Today, I'm going to pick up several new mice. 
One of them was supposed to be a colourpoint smoke (d/d c^e/c^h), but she was pts yesterday by breeder as they found her with her uterus hanging out of her.  
So let's see what I come home with this time. Will post pics tomorrow or soon after.


----------



## sanctuary

Aww poor thing.

Yay new mice, good luck choosing


----------



## Fantasia Mousery

So, yesterday I got the rest of my new girls home. A friend of mine, who also breeds mice, had to sell out some of hers due to personal reasons. I took over 3 of them.
And then I finally finished some cages I have been working on for a while, for the bucks and the pairs. It's not much, and there will be more when I can afford it. Pictures of it all will come up on the forum on Sunday or something.

My current pairs:
Blue x Blue Tan & Blue Pied
CPB x CPB (they are siblings, and this is a test for the blasted p-gene - I know he carries it, I want to know if she also does)
SSP x CPB (the CPB is my MIL's, but I bred her)

And then I have a CPB with 3 week old babies (litter J) and a SSP with 2,5 week old babies (litter K). And a whole bunch of litters planned for the future.


----------



## Fantasia Mousery

I haven't had a lot of time to spend on my mice this week, but they are all still good.

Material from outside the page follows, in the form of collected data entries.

Definition exec (s : ib_uverbs_file) (e : step) : option ib_uverbs_file :=
  match e with
  | AllocBegin t obj a => Some (rdma_alloc_begin_uobject s t obj a).1
  | HandlerCreates _ u h => handler_creates s u h
  | HandlerUnwinds _ u => handler_unwinds s u
  | Commit t u => rdma_alloc_commit_uobject s t u
  | AbortCreate t u valid ret => rdma_alloc_abort_uobject s t u valid ret
  | DoUpRead t => up_read_hold s t
  | Lookup t i mode want => r ← lookup_get_idr_uobject s t i mode want; Some r.1
  | CheckLock t u mode want => r ← rdma_lookup_get_uobject s t u mode want; Some r.1
  | Use _ u _ => handler_uses s u
  | Unlock t u mode => rdma_lookup_put_uobject s t u mode
  | DropHold t u => drop_hold s t u
  | DestroyBegin t u => destroy_begin s t u
  | TryDestroy t u => destroy_try s t u
  | DoDestroyHw t u ret => destroy_hw_step s t u ret
  | DoDestroyHandle t u => destroy_handle_step s t u
  | DoDestroyList t u => destroy_list_step s t u
  | DoDestroyUp t u _ => destroy_up s t u
  | Assign t u _ v ret => rdma_assign_uobject s t u v ret
  | RemoveDevice => Some (set_ib_dev s false)
  | CloseFile => Some (set_closed s true)
  | CleanUp reason answers => uverbs_destroy_ufile_hw s reason answers
  end.

Fixpoint run (s : ib_uverbs_file) (l : list step) : option ib_uverbs_file :=
  match l with [] => Some s | e :: l => s ← exec s e; run s l end.
Lemma inv_commit : inv s'.
Proof.
  destruct (hold_says s t _ u o Hinv Ht eq_refl Hu) as (Hi & Hnl & _). pose proof change_commit as Hch.
  pose proof (inv_objs _ Hinv u o Hu) as [Oref Opos Olock Ohw].
  destruct (writer_lock s t _ u o Hinv Hu Ht eq_refl eq_refl) as (Huse & Hr & Hw).
  assert (Hc : forall P, count P s'.(holds) = count P s.(holds) - c_bool (P (Creating u)) + c_bool (P UpRead)).
  { intros P. rewrite (count_at P s.(holds) s'.(holds) t) by apply (ch_holds _ _ _ _ Hch). cbn. by rewrite Ht, lookup_insert_eq. }
  assert (Hself : refers u (Creating u) = true) by (by apply refers_spec).
  assert (Hnone : refers u UpRead = false) by done.
  assert (Hni : in_idr s u o = false) by (apply bool_decide_eq_false; congruence).
  assert (Hin : in_idr s' u o' = true) by (apply bool_decide_eq_true; cbn; by rewrite lookup_insert_eq).
  assert (Hl : listed s' u = true) by (apply bool_decide_eq_true; cbn; by left).
  apply (inv_change s s' t u); try done.
  - cbn. intros o0. rewrite lookup_insert_eq. intros [= <-]. split; cbn.
    + unfold refs in *. rewrite Hin, Hl, Hc, Hself, Hnone. rewrite Hni, Hnl in Oref. cbn in *. lia.
    + lia.
    + right. unfold readers, writers in *. rewrite !Hc. unfold reads, writes. rewrite Hself, Hnone. cbn. fold (reads u) (writes u). rewrite Hin, Hl.
      split; [lia|]. split; [lia|]. split; [done|]. by rewrite <- Ho.
    + done.
  - cbn. intros h. rewrite lookup_insert_eq. by intros [= <-] ? ?.
  - intros t' h Hne Ht' Ha. destruct (writer_alone s t t' _ h u Hinv Ht Ht' eq_refl Ha eq_refl Hne) as [_ Hwr].
    apply (hold_ok_trivial s' h u o'); [done| |done]. cbn. by rewrite lookup_insert_eq.
  - intros t' v ov Hne Hnv Ht' Hv. cbn. rewrite lookup_insert_ne; [done|]. symmetry. by apply (other_creating t' v).
  - apply table_commit.
  - apply (file_change s s' t u); try done; [by apply Hinv|rewrite Ht; cbn; rewrite lookup_insert_eq; cbn; lia| |rewrite Ht; left; by eexists].
    intros Hctx. by destruct (fo_gone _ (inv_file _ Hinv) Hctx) as (_ & _ & Hh); specialize (Hh t _ Ht).
Qed.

I know I promised pictures and all, but I haven't really got around to it. There will be lots of pictures once I do, though.

Plask (Blue Pied) finally seems to be pregnant. She was in with the buck for a month! But now she's on +15g, and looking well round, so that's nice. 
Bubble (CPB) is also already showing, and she's been with the buck for two weeks. That one's always quick. I'll seperate those on Sunday.

My current pairs:
Blue x Blue Tan
SSP x SSP Pied, SSP, CPB and CPB Fox

Then I have the two girls expecting, and a litter of 4 that will be 4 weeks on Sunday (litter K). I'm keeping a CPB doe. If anyone has an idea for names, they're most welcome. Has to begin with K.

On a non-mousey note, we lost our cat Leia a week ago. She somehow got out, and we can't find her. We've put posters up and looked for her everywhere outside, but no sign.  A few days ago, when out looking for her, we found a kitten, about 12 weeks old. She (I think) was skinny and shakey, so we took her in. We haven't been able to find the owner, so so far the plan is to keep her. We will take her to the vet next pay day.


----------



## ThatCertainGlow

Hah. I clicked expecting pics of new girls. :lol:

Have you called whatever the animal control people are in your area, in case someone turned her in? I'm so sorry she got out, if she's not able to deal with the surroundings (like if you are not out in the country). Hope everything turns out well.


----------



## Fantasia Mousery

ThatCertainGlow said:


> Have you called whatever the animal control people are in your area, in case someone turned her in? I'm so sorry she got out, if she's not able to deal with the surroundings (like if you are not out in the country). Hope everything turns out well.


Thanks!
Yes, we have. She's also registered (ear tattoo), and reported missing several places. *sigh* We miss her a lot, even more with the wee kitten around.


----------



## Fantasia Mousery

I've been thinking about something. I could make chocolate piebald. Wouldn't that be great? There's just a slight problem. I only have 1 Choco girl, and they aren't exactly easy to come by here. But it's not entirely possible. I will disappear into my own little bubble and give it some more thought.


----------



## NikiP

Do it! I recently had chocolate pop up. Such a yummy color! And they are longhair, pied would be icing on the cake.


----------



## Fantasia Mousery

I would really love to, but I already do c-dilutes and d-dilutes in self and pied. So I don't know. Maybe I should wait until we move somewhere bigger, but I would definitely love to do it in the future.


----------



## Fantasia Mousery

Fantasia Mousery said:


> On a non-mousey note, we lost our cat Leia a week ago. She somehow got out, and we can't find her. We've put posters up and looked for her everywhere outside, but no sign.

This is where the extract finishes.